I didn’t bring any weed on the Amtrak because I read online that they sometimes bring drug dogs on the train, and since I’m a cat that’s already gone through a bunch of his nine lives, I was definitely not trying to lose another one here. It wouldn’t be hard to find weed and other drugs in NYC anyway, and Devon and Nika already had some numbers. But we soon found out their best plug wouldn’t be available until the next day, and none of us were aware of how many bodegas and headshops there are that openly sell weed without the mediation of the internet.
When I was on the train up to NYC, I saw on Twitter that the popstar Grimes, Devon’s college ex-girlfriend, was trending because she had made a TikTok talking about how artificial intelligence would lead to communism and a world without work. “So basically, everything that everybody loves about communism but without the collective farm,” she says of AI’s promise in the video. “Because, let’s be real, enforced farming is really not a vibe.”
Friday, June 4, 2021
At around 9AM Devon woke me up because the delivery person arrived and we had to pay her for the weed and shrooms she was bringing. She was tall and attractive like an R. Crumb fantasy Amazon caricature who could knock us all out with a roundhouse kick (I pity anyone who’d try to rob her on the job). She listed all the other goodies she had in her goodie bag, the white powders and tabs of this and that and the candies and chocolates. The plant and fungus strains were labeled, and the powders were tested. We said no thank you, just the weed and shrooms, we’re just a bunch of hippies not cool kid club types, actually maybe throw in some THC gummies what the hell, and then we paid and then she left, telling us to just hit her up again if we changed our minds.

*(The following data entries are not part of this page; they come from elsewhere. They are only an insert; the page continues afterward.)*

(** * exam_generator: a shallow embedding of [exam_generator.py]

    The development follows the Python module class by class:
    [Question], [QuestionBank], [ExamGenerator].  Python objects live in a
    store and are handled through references; methods are computations in a
    state-and-exception monad.  The two calls into Python's [random] module
    are taken through the interface [RandomSource]; a reference
    implementation over a tape of draws is given in [Tape]. *)

From Stdlib Require Import Ascii String.
From stdpp Require Import base option list gmap strings pretty.

(** ** Exceptions and outcomes *)

(** The [errno] of a failed [open]. [ENOENT] is Python's
    [FileNotFoundError]; the others are further subclasses of [OSError]. *)
Inductive errno := ENOENT | EACCES | EISDIR.

(** The exceptions the program, and the library calls it makes, can raise. *)
Inductive exn :=
  | ValueError (msg : string)
  | KeyError (key : string)
  | TypeError (msg : string)
  | IndexError (msg : string)
  | OSError (e : errno) (filename : string)
  | YAMLError.

(** A call returns a value, raises, or is [Stuck]: it dereferenced a
    reference that denotes no object of the store, which no Python
    execution does. *)
Inductive outcome (A : Type) :=
  | Ok (a : A)
  | Raise (e : exn)
  | Stuck.
Arguments Ok {A} a.
Arguments Raise {A} e.
Arguments Stuck {A}.

(** ** The monad: state [S] threaded through, also past a [raise] *)

Definition M (S A : Type) : Type := S → outcome A * S.

Global Instance M_ret {S} : MRet (M S) := λ A a s, (Ok a, s).
Global Instance M_bind {S} : MBind (M S) := λ A B f m s,
  match m s with
  | (Ok a, s') => f a s'
  | (Raise e, s') => (Raise e, s')
  | (Stuck, s') => (Stuck, s')
  end.

Definition raise {S A} (e : exn) : M S A := λ s, (Raise e, s).
Definition get_state {S} : M S S := λ s, (Ok s, s).
Definition modify {S} (f : S → S) : M S () := λ s, (Ok (), f s).

(** [for x in xs: acc = body(acc, x)] *)
Fixpoint for_each {S A B} (xs : list A) (body : B → A → M S B) (acc : B) : M S B :=
  match xs with
  | [] => mret acc
  | x :: xs' => acc' ← body acc x; for_each xs' body acc'
  end.

(** [[f(x) for x in xs]] *)
Fixpoint comprehension {S A B} (f : A → M S B) (xs : list A) : M S (list B) :=
  match xs with
  | [] => mret []
  | x :: xs' => y ← f x; ys ← comprehension f xs'; mret (y :: ys)
  end.

(** [l[i]] for a list and a non-negative index *)
Definition getitem {S A} (l : list A) (i : nat) : M S A :=
  match l !! i with
  | Some x => mret x
  | None => raise (IndexError "list index out of range")
  end.

(** [d[key]] for a dict: [v] is the value stored under [key], if any *)
Definition getkey {S A} (key : string) (v : option A) : M S A :=
  match v with
  | Some x => mret x
  | None => raise (KeyError key)
  end.

(** ** Values loaded from YAML *)

(** The types of the values [yaml.safe_load] builds, [dict] apart. *)
Inductive pytype :=
  | NoneType | py_bool | py_int | py_float | py_str | py_bytes
  | py_list | py_tuple | py_set | py_date | py_datetime.

(** What the program receives where it subscripts a loaded value with a
    key: a [dict], whose keys may be absent, or a value of another type
    (an empty document loads as [None], a sequence as a [list], a scalar
    as a [str], an [int], ...). *)
Inductive parsed (D : Type) :=
  | Dict (d : D)
  | NotDict (ty : pytype).
Arguments Dict {D} d.
Arguments NotDict {D} ty.

(** The message of the [TypeError] that [v[key]] raises for a [str] key
    and a [v] of type [ty] (CPython 3.11). *)
Definition not_subscriptable (ty : pytype) : string :=
  match ty with
  | NoneType => "'NoneType' object is not subscriptable"
  | py_bool => "'bool' object is not subscriptable"
  | py_int => "'int' object is not subscriptable"
  | py_float => "'float' object is not subscriptable"
  | py_str => "string indices must be integers, not 'str'"
  | py_bytes => "byte indices must be integers or slices, not str"
  | py_list => "list indices must be integers or slices, not str"
  | py_tuple => "tuple indices must be integers or slices, not str"
  | py_set => "'set' object is not subscriptable"
  | py_date => "'datetime.date' object is not subscriptable"
  | py_datetime => "'datetime.datetime' object is not subscriptable"
  end.

(** ** Strings *)

Definition nl : string := String "010"%char "".

(** [str(n)] for a Python [int]. *)
Definition str (n : Z) : string := pretty n.

(** [s.startswith(p)] *)
Fixpoint startswith (p s : string) : bool :=
  match p, s with
  | EmptyString, _ => true
  | String a p', String b s' => if decide (a = b) then startswith p' s' else false
  | String _ _, EmptyString => false
  end.

(** [p in s], for strings *)
Fixpoint contains (p s : string) : bool :=
  startswith p s ||
  match s with
  | EmptyString => false
  | String _ s' => contains p s'
  end.

(** [c in s], for a character *)
Fixpoint char_in (c : ascii) (s : string) : bool :=
  match s with
  | EmptyString => false
  | String b s' => bool_decide (c = b) || char_in c s'
  end.

(** Every character of [s] satisfies [P]. *)
Fixpoint all_chars (P : ascii → bool) (s : string) : bool :=
  match s with
  | EmptyString => true
  | String c s' => P c && all_chars P s'
  end.

(** [s.find(sub)]: the position of the first occurrence, if any *)
Fixpoint find (sub s : string) : option nat :=
  if startswith sub s then Some 0
  else match s with
       | EmptyString => None
       | String _ s' => S <$> find sub s'
       end.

Then we went into Manhattan to pick up some piece of musical equipment for Nika’s performance from Nika’s friend who lives in the East Village. Other than this brief excursion to Manhattan, we were in Brooklyn the whole time.
Back in Williamsburg in the early afternoon, Devon and I cut up the shrooms and ate them straight up. Nika didn’t take any because she had to prepare for her performance the next day, but she was excited to trip-sit for us boys. Devon dimmed the lights and laid out all the pillows and cushions and blankets from the couches onto the floor, which made the place preposterously cozy for our mind-expanding purposes. Then we both sat blindfolded and silent for several hours. This silence was interrupted only by a brief monologue from Devon on the nature of the “Fan vs. Enjoyer” meme about two hours into the trip. The Fan’s gaping, soyfacing mouth symbolizes his insatiable thirst and his embeddedness in samsaric attachment, whereas the Enjoyer’s elegant gaze conveys an arahant on his last dharmic cycle who appreciates the beauty of the cosmos from a perspective of pure disinterest. After Devon’s little monologue we returned to primordial silence for a few hours that felt like eternities.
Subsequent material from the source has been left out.